Przedsiębiorcy byli pytani o negatywne skutki rozprzestrzenienia się koronawirusa i ograniczeń nałożonych przez rząd – z perspektywy ich własnej firmy. W większości uważają, że odczują je przez kolejnych kilka miesięcy (44 proc.) lub najwyżej rok (35 proc.). Jednak polska gospodarka jako całość będzie ponosić konsekwencje epidemii przez dwa lata lub dłużej. Tak stwierdzi blisko 68 proc. respondentów, uczestników badania opinii Business Centre Club (zostało przeprowadzone na początku kwietnia w grupie 600 przedsiębiorstw.
Jak wynika z ankiety, ponad połowa firm (55,6 proc.) odczuwa już teraz bardzo poważne skutki ataku wirusa. 35,8 proc. przedsiębiorstw odczuwa skutki „umiarkowane”. Większość przedsiębiorców (87,5 proc.) uważa kierunek działań, który przyjął rząd (zamknięcie obiektów, gdzie gromadzi się dużo ludzi, ograniczenia przemieszczania się, zalecenia pracy zdalnej) za właściwy.

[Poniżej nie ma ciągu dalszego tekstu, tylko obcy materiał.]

(** * Crypto ETL pipeline: a shallow embedding of the ingestion core

    The development follows the Python sources module by module:
    - [core/config.py]            the retry and rate-limit settings,
    - [ingestion/sources/*.py]    the fetchers and their shared retry loop,
    - [schemas/*.py]              the raw and unified schemas,
    - [ingestion/transformer.py]  the per-source mappings and batch loops,
    - [core/database.py]          the tables,
    - [core/checkpoints.py]       the checkpoint manager,
    - [ingestion/loader.py]       the raw loaders and the unified upsert,
    - [etl_pipeline.py]           the orchestrator.

    Conventions.  A Python [int] is a [Z], a [float] is a rational [Q]
    (the only float operations of the modelled code are doubling, [min]
    and a difference of two clock readings), a [datetime] is a [Z] (a point
    on the time line), [str] is [string] and [Optional[T]] is [option T].
    A call that may raise returns a [result]; code that also reads or writes
    the database or the log runs in the monad [M]. *)

From Stdlib Require Import List String ZArith QArith Qpower Qminmax Lia Lqa Bool.
Import ListNotations.
Local Open Scope string_scope.
Local Open Scope Z_scope.
Local Open Scope list_scope.

(** ** Python prelude: exceptions and results *)

(** The two handlers of the sources are [except RequestException] (the retry
    loop) and [except Exception] (everywhere else), so an exception is
    either a [requests] exception or some other [Exception]; both carry the
    text that [str(e)] returns. *)
Inductive exn : Type :=
| RequestException (msg : string)
| Exception (msg : string).

Definition str (e : exn) : string :=
  match e with
  | RequestException msg => msg
  | Exception msg => msg
  end.

Inductive result (A : Type) : Type :=
| Ok (a : A)
| Raise (e : exn).
Arguments Ok {A} a.
Arguments Raise {A} e.

Definition raises {A : Type} (r : result A) : bool :=
  match r with
  | Ok _ => false
  | Raise _ => true
  end.

(** ** core/config.py *)

Record Settings : Type := {
  max_retries : Z;
  initial_retry_delay : Q;
  max_retry_delay : Q;
  rate_limit_delay : Q
}.
Lemma fill_effStopTime_spec (rateTimes_ evolutionTimes_ : list Time)
      (m0 : Matrix) :
  1 <= size rateTimes_ ->
  Matrix_shape m0 (size evolutionTimes_) (Size_sub (size rateTimes_) 1) ->
  exists m,
    fill_effStopTime rateTimes_ evolutionTimes_ (size evolutionTimes_) m0
      = Ok m /\
    Matrix_shape m (size evolutionTimes_) (Size_sub (size rateTimes_) 1) /\
    effStopTime_filled rateTimes_ evolutionTimes_ m (size evolutionTimes_) 0.
Proof.
  intros Hrt Hshape. unfold fill_effStopTime.
  rewrite (Size_sub_ge _ _ Hrt) in *.
  set (rows := size evolutionTimes_) in *.
  set (cols := size rateTimes_ - 1) in *.
  assert (Hfilled_eq : effStopTime_filled rateTimes_ evolutionTimes_ =
    fun m j i => forall j' i', 0 <= j' -> 0 <= i' < cols ->
      j' < j \/ (j' = j /\ i' < i) ->
      exists e r, at_ evolutionTimes_ j' = Ok e /\ at_ rateTimes_ i' = Ok r /\
                  Matrix_get m j' i' = Ok (min_Time e r)).
  { unfold effStopTime_filled. rewrite (Size_sub_ge _ _ Hrt). reflexivity. }
  pose proof (size_nonneg evolutionTimes_) as Hrows.
  set (inner := fun j => for_loop (Z.to_nat cols) 0 cols
     (fun i m => let* e := at_ evolutionTimes_ j in
                 let* r := at_ rateTimes_ i in
                 Matrix_set m j i (min_Time e r))).
  assert (Hinner : forall j m, 0 <= j < rows ->
     Matrix_shape m rows cols ->
     effStopTime_filled rateTimes_ evolutionTimes_ m j 0 ->
     match inner j m with
     | Ok m' => Matrix_shape m' rows cols /\
                effStopTime_filled rateTimes_ evolutionTimes_ m' (j + 1) 0
     | Fail _ => False
     end).
  { intros j m Hj Hsh Hfill. unfold inner.
    pose proof (for_loop_spec
      (fun i m => Matrix_shape m rows cols /\
                  effStopTime_filled rateTimes_ evolutionTimes_ m j i)
      (fun _ _ => False) cols
      (fun i m => let* e := at_ evolutionTimes_ j in
                  let* r := at_ rateTimes_ i in
                  Matrix_set m j i (min_Time e r))
      (Z.to_nat cols) 0 m ltac:(lia) ltac:(lia) (conj Hsh Hfill)) as Hloop.
    simpl in Hloop.
    match type of Hloop with ?P -> _ => assert (H1 : P) end.
    { intros k t Hk [Hsh' Hfill'].
      destruct (at_in_range evolutionTimes_ j Hj) as [e He].
      destruct (at_in_range rateTimes_ k ltac:(lia)) as [r Hr].
      rewrite He, Hr. simpl.
      destruct (Matrix_set_spec t rows cols j k (min_Time e r) Hsh' Hj Hk)
        as [m' [Hset [Hsh'' [Hget Hother]]]].
      rewrite Hset. split; [exact Hsh''|].
      rewrite Hfilled_eq in *. intros j' i' Hj' Hi' Hlt.
      destruct (Z.eq_dec j' j) as [->|Hnej];
        [destruct (Z.eq_dec i' k) as [->|Hnei]|].
      - exists e, r. auto.
      - rewrite Hother by first [lia | intros Heq; inversion Heq; lia].
        apply Hfill'; auto. lia.
      - rewrite Hother by first [lia | intros Heq; inversion Heq; lia].
        apply Hfill'; auto. lia. }
    specialize (Hloop H1).
    loop_cases Hloop m' f E; rewrite E.
    - destruct Hloop as [Hsh' Hfill']. split; [exact Hsh'|].
      rewrite Hfilled_eq in *. intros j' i' Hj' Hi' Hlt.
      apply Hfill'; auto. lia.
    - destruct Hloop as [k [_ []]]. }
  pose proof (for_loop_spec
    (fun j m => Matrix_shape m rows cols /\
                effStopTime_filled rateTimes_ evolutionTimes_ m j 0)
    (fun _ _ => False) rows inner
    (Z.to_nat rows) 0 m0 Hrows ltac:(lia)) as Hloop.
  simpl in Hloop.
  match type of Hloop with ?P -> ?Q -> _ =>
    assert (H1 : P); [|assert (H2 : Q); [|specialize (Hloop H1 H2)]] end.
  - split; [exact Hshape|]. rewrite Hfilled_eq. intros j' i' Hj' Hi' Hlt. lia.
  - intros k t Hk [Hsh Hfill]. specialize (Hinner k t Hk Hsh Hfill).
    destruct (inner k t); [exact Hinner | exact Hinner].
  - loop_cases Hloop m f E.
    + exists m. split; [exact E|]. exact Hloop.
    + destruct Hloop as [k [_ []]].
Qed.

Wszyscy ankietowani przedsiębiorcy twierdzą, że tzw. tarcza antykryzysowa – pakiet rządowych ustaw pomocowych – w obecnym kształcie nie pozwoli uniknąć szoków związanych ze skutkami pandemii.
– Wyniki sondażu wśród członków BCC stanowią dobitny argument za tym, że niezbędne jest natychmiastowe przystąpienie do prac nad tarczą antykryzysową 2.0, ponieważ obecnie obowiązujące przepisy nie spełniają swojej roli wobec średnich i dużych firm. Bez pomocy ze strony państwa blisko 70 proc. z nich zmuszona będzie do radykalnego zmniejszenia zatrudnienia i obniżki wynagrodzeń, większość firm deklaruje, że wytrzyma już tylko miesiąc, maksymalnie trzy z utrzymaniem status quo liczby pracowników. Mówią to przedstawiciele firm, którzy jeszcze na przełomie lutego i marca planowali zwiększanie zatrudnienia, rozwój i inwestycje – komentuje Anna Potocka-Domin, wiceprezeska BCC.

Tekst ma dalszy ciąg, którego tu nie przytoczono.